BRIEF: Restrict the output to the lines below starting at the one that contains "Definition profile_is_managed_read_only (profile" and ending at the one that contains "Definition restricted_decision (ctx", and restate them word for word, both ends included.

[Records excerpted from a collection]
════════════════════

Lemma unreadable_root_kept p cwd c e :
  kind p = KRestricted → policy_ok p → from_absolute E cwd = Some c →
  e ∈ resolved_entries_with_cwd E p cwd → r_access e = Deny → can_read_path_with_cwd E p (r_path e) cwd = false →
  r_path e ≠ [RustPath.slash] → r_path e ∈ get_unreadable_roots_with_cwd E p cwd.
Proof using current_dir_absolute no_links.
  intros Hk Hok Hc Hin Ha Hr Hne. pose proof (resolved_canonical p cwd e Hok Hin) as Hce.
  assert (∃ x, x ∈ get_unreadable_roots_with_cwd E p cwd ∧ path_eq (r_path e) x) as (x & Hx & Heq).
  { unfold get_unreadable_roots_with_cwd, is_restricted. rewrite bool_decide_true, Hc by done.
    cbn [mbind option_bind]. rewrite absolute_root_path_ok by (by eapply from_absolute_Some). cbn [ok].
    edestruct (dedup_member (normalize_effective_absolute_path E)) as (x & Hx & Heq);
      [|exists x; split; [exact Hx|by rewrite normalize_effective_id in Heq]].
    apply list_elem_of_fmap. exists e. split; [done|]. rewrite list_elem_of_In, !filter_In, <- list_elem_of_In.
    split_and!; [done|by apply bool_decide_eq_true|by rewrite Hr|]. apply negb_true_iff, bool_decide_eq_false.
    intros Heq%canonical_eq; [by rewrite <- Heq in Hne|by exists []|done]. }
  apply (elem_unreadable_roots p cwd c x Hk Hok Hc) in Hx as Hx'. destruct Hx' as (Hin' & _).
  apply (resolved_canonical p cwd) in Hin'; [|done]. by apply canonical_eq in Heq as ->.
Qed.

Section globs.
Context (build_glob_matcher : rstring → (rstring → bool) + rstring).
Definition compiled (pattern : rstring) : option (rstring → bool) :=
  match build_glob_matcher pattern with inl f => Some f | inr _ => None end.
Definition malformed (pattern : rstring) : bool :=
  match build_glob_matcher pattern with inl _ => false | inr _ => true end.

Lemma compile_fail_closed ms invalid ps :
  compile_globs build_glob_matcher FailClosed ms invalid ps = Ok (ms ++ omap compiled ps, invalid || existsb malformed ps).
Proof using Type.
  revert ms invalid. induction ps as [|p ps IH]; intros ms invalid; cbn [compile_globs omap list_omap existsb].
  { by rewrite app_nil_r, orb_false_r. }
  unfold compiled, malformed. destruct (build_glob_matcher p); rewrite IH; [by rewrite <- app_assoc|].
  by rewrite orb_true_r.
Qed.
Lemma compile_return_error ms invalid ps :
  if existsb malformed ps
  then ∃ pattern err, pattern ∈ ps ∧ build_glob_matcher pattern = inr err ∧
    compile_globs build_glob_matcher ReturnError ms invalid ps
    = Err (lit "invalid deny-read glob pattern `" ++ pattern ++ lit "`: " ++ err)
  else compile_globs build_glob_matcher ReturnError ms invalid ps = Ok (ms ++ omap compiled ps, invalid).
Proof using Type.
  revert ms. induction ps as [|p ps IH]; intros ms; cbn [compile_globs omap list_omap existsb].
  { by rewrite app_nil_r. }
  unfold compiled, malformed. destruct (build_glob_matcher p) as [f|err] eqn:Hp; cbn [orb].
  - specialize (IH (ms ++ [f])). fold compiled malformed. destruct (existsb malformed ps).
    + destruct IH as (pattern & err & Hin & Hb & He). exists pattern, err. split_and!; [by right|done|done].
    + rewrite IH. by rewrite <- app_assoc.
  - exists p, err. split_and!; [left|done|done].
Qed.
(* ===== verification/ExecApproval.v ===== *)
(** * Approval of commands ([core/src/exec_policy.rs], [core/src/tools/sandboxing.rs], [core/src/safety.rs])

    What happens to a command that the model wants to run: it runs, with or
    without a sandbox, it needs the user's approval, or it is refused.  The
    decision puts together the rules of the execution policy, the lists of
    safe and dangerous commands, the approval policy and the permission
    profile; it may propose a rule that would spare the next question.  The
    parsers of shell and PowerShell scripts and [shlex::try_join] are
    parameters.  This is the Unix build. *)
From S2P Require Import Prelude RustStr RustPath AbsolutePath BashTree CommandSafety Permissions PermissionRoots PermissionProfile ExecPolicy.

(** ** Settings *)
Record GranularApprovalConfig := mk_granular {
  sandbox_approval : bool; rules : bool; skill_approval : bool; request_permissions : bool; mcp_elicitations : bool }.
#[global] Instance GranularApprovalConfig_eq_dec : EqDecision GranularApprovalConfig.
Proof. solve_decision. Defined.
Definition allows_sandbox_approval (c : GranularApprovalConfig) : bool := sandbox_approval c.
Definition allows_rules_approval (c : GranularApprovalConfig) : bool := rules c.
Definition allows_skill_approval (c : GranularApprovalConfig) : bool := skill_approval c.
Definition allows_request_permissions (c : GranularApprovalConfig) : bool := request_permissions c.
Definition allows_mcp_elicitations (c : GranularApprovalConfig) : bool := mcp_elicitations c.

Inductive AskForApproval := UnlessTrusted | OnFailure | OnRequest | Granular (config : GranularApprovalConfig) | Never.
#[global] Instance AskForApproval_eq_dec : EqDecision AskForApproval.
Proof. solve_decision. Defined.

Inductive SandboxPermissions := UseDefault | RequireEscalated | WithAdditionalPermissions.
#[global] Instance SandboxPermissions_eq_dec : EqDecision SandboxPermissions.
Proof. solve_decision. Defined.
Definition requires_escalated_permissions (s : SandboxPermissions) : bool := bool_decide (s = RequireEscalated).
Definition requests_sandbox_override (s : SandboxPermissions) : bool := negb (bool_decide (s = UseDefault)).
Definition uses_additional_permissions (s : SandboxPermissions) : bool := bool_decide (s = WithAdditionalPermissions).

Record ExecPolicyAmendment := mk_amendment { amendment_command : list rstring }.
#[global] Instance ExecPolicyAmendment_eq_dec : EqDecision ExecPolicyAmendment.
Proof. solve_decision. Defined.
Inductive ExecApprovalRequirement :=
| Skip (bypass_sandbox : bool) (proposed_amendment : option ExecPolicyAmendment)
| NeedsApproval (reason : option rstring) (proposed_amendment : option ExecPolicyAmendment)
| ForbiddenBy (reason : rstring).
Definition proposed_execpolicy_amendment (r : ExecApprovalRequirement) : option ExecPolicyAmendment :=
  match r with Skip _ a | NeedsApproval _ a => a | ForbiddenBy _ => None end.

(** ** Approval without an execution policy, and the first attempt *)
Definition default_exec_approval_requirement (policy : AskForApproval) (fs : FileSystemSandboxPolicy) : ExecApprovalRequirement :=
  let needs_approval := match policy with
                        | Never | OnFailure => false
                        | OnRequest | Granular _ => bool_decide (Permissions.kind fs = KRestricted)
                        | UnlessTrusted => true
                        end in
  if needs_approval && match policy with Granular c => negb (allows_sandbox_approval c) | _ => false end
  then ForbiddenBy (lit "approval policy disallowed sandbox approval prompt")
  else if needs_approval then NeedsApproval None None
  else Skip false None.

Inductive SandboxOverride := NoOverride | BypassSandboxFirstAttempt.
Definition sandbox_override_for_first_attempt (s : SandboxPermissions) (r : ExecApprovalRequirement) (fs : FileSystemSandboxPolicy) :
    SandboxOverride :=
  match r with
  | Skip true _ => BypassSandboxFirstAttempt
  | _ =>
      if has_denied_read_restrictions fs then NoOverride
      else if requires_escalated_permissions s then BypassSandboxFirstAttempt else NoOverride
  end.

(** ** Commands without a rule *)
Definition PROMPT_CONFLICT_REASON : rstring := lit "approval required by policy, but AskForApproval is set to Never".
Definition REJECT_SANDBOX_APPROVAL_REASON : rstring :=
  lit "approval required by policy, but AskForApproval::Granular.sandbox_approval is false".
Definition REJECT_RULES_APPROVAL_REASON : rstring :=
  lit "approval required by policy rule, but AskForApproval::Granular.rules is false".
Definition BANNED_PREFIX_SUGGESTIONS : list (list rstring) :=
  List.map (List.map lit)
  [["python3"]; ["python3"; "-"]; ["python3"; "-c"]; ["python"]; ["python"; "-"]; ["python"; "-c"]; ["py"]; ["py"; "-3"];
   ["pythonw"]; ["pyw"]; ["pypy"]; ["pypy3"]; ["git"]; ["bash"]; ["bash"; "-lc"]; ["sh"]; ["sh"; "-c"]; ["sh"; "-lc"]; ["zsh"];
   ["zsh"; "-lc"]; ["/bin/zsh"]; ["/bin/zsh"; "-lc"]; ["/bin/bash"]; ["/bin/bash"; "-lc"]; ["pwsh"]; ["pwsh"; "-Command"];
   ["pwsh"; "-c"]; ["powershell"]; ["powershell"; "-Command"]; ["powershell"; "-c"]; ["powershell.exe"];
   ["powershell.exe"; "-Command"]; ["powershell.exe"; "-c"]; ["env"]; ["sudo"]; ["node"]; ["node"; "-e"]; ["perl"]; ["perl"; "-e"];
   ["ruby"]; ["ruby"; "-e"]; ["php"]; ["php"; "-r"]; ["lua"]; ["lua"; "-e"]; ["osascript"]]%string.

Definition is_policy_match (m : RuleMatch) : bool :=
  match m with PrefixRuleMatch _ _ _ _ => true | HeuristicsRuleMatch _ _ => false end.
Definition prompt_is_rejected_by_policy (policy : AskForApproval) (prompt_is_rule : bool) : option rstring :=
  match policy with
  | Never => Some PROMPT_CONFLICT_REASON
  | OnFailure | OnRequest | UnlessTrusted => None
  | Granular c =>
      if prompt_is_rule then if negb (allows_rules_approval c) then Some REJECT_RULES_APPROVAL_REASON else None
      else if negb (allows_sandbox_approval c) then Some REJECT_SANDBOX_APPROVAL_REASON
      else None
  end.

(** [cfg!(windows)]. *)
Definition windows : bool := false.

Record UnmatchedCommandContext := mk_context {
  approval_policy : AskForApproval; permission_profile : PermissionProfile;
  context_file_system_policy : FileSystemSandboxPolicy; sandbox_cwd : rstring;
  sandbox_permissions : SandboxPermissions; used_complex_parsing : bool }.

Section approval.
Context (E : Env) (linux : bool) (parse_with_powershell_ast : rstring → rstring → PowershellParseOutcome)
  (try_parse_shell : rstring → option Tree) (try_join : list rstring → option rstring).

Definition profile_is_managed_read_only (profile : PermissionProfile) (fs : FileSystemSandboxPolicy) (cwd : rstring) : bool :=
  match profile with Managed _ _ => true | _ => false end
  && bool_decide (Permissions.kind fs = KRestricted)
  && negb (has_full_disk_write_access fs)
  && match get_writable_roots_with_cwd E fs cwd with [] => true | _ => false end.
Definition sandbox_is_explicitly_disabled (profile : PermissionProfile) : bool :=
  match profile with Disabled | External _ => true | Managed _ _ => false end.

Definition restricted_decision (ctx : UnmatchedCommandContext) : Decision :=
  match Permissions.kind (context_file_system_policy ctx) with
  | KUnrestricted | KExternalSandbox => Allow
  | KRestricted => if requests_sandbox_override (sandbox_permissions ctx) then Prompt else Allow
  end.
Definition render_decision_for_unmatched_command (ctx : UnmatchedCommandContext) (command : list rstring) : Decision :=
  let is_known_safe := is_known_safe_command linux parse_with_powershell_ast try_parse_shell command in
  let environment_lacks_sandbox_protections :=
    windows && profile_is_managed_read_only (permission_profile ctx) (context_file_system_policy ctx) (sandbox_cwd ctx) in
  if is_known_safe && negb (used_complex_parsing ctx)
     && (bool_decide (approval_policy ctx = UnlessTrusted) || environment_lacks_sandbox_protections)
  then Allow
  else if command_might_be_dangerous try_parse_shell command || environment_lacks_sandbox_protections then
    match approval_policy ctx with
    | Never => if sandbox_is_explicitly_disabled (permission_profile ctx) then Allow else Forbidden
    | OnFailure | OnRequest | UnlessTrusted | Granular _ => Prompt
    end
  else match approval_policy ctx with
  | Never | OnFailure => Allow
  | UnlessTrusted => Prompt
  | OnRequest => restricted_decision ctx
  | Granular _ => restricted_decision ctx
  end.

════════════════════

RESPONSE:
Definition profile_is_managed_read_only (profile : PermissionProfile) (fs : FileSystemSandboxPolicy) (cwd : rstring) : bool :=
  match profile with Managed _ _ => true | _ => false end
  && bool_decide (Permissions.kind fs = KRestricted)
  && negb (has_full_disk_write_access fs)
  && match get_writable_roots_with_cwd E fs cwd with [] => true | _ => false end.
Definition sandbox_is_explicitly_disabled (profile : PermissionProfile) : bool :=
  match profile with Disabled | External _ => true | Managed _ _ => false end.

Definition restricted_decision (ctx : UnmatchedCommandContext) : Decision :=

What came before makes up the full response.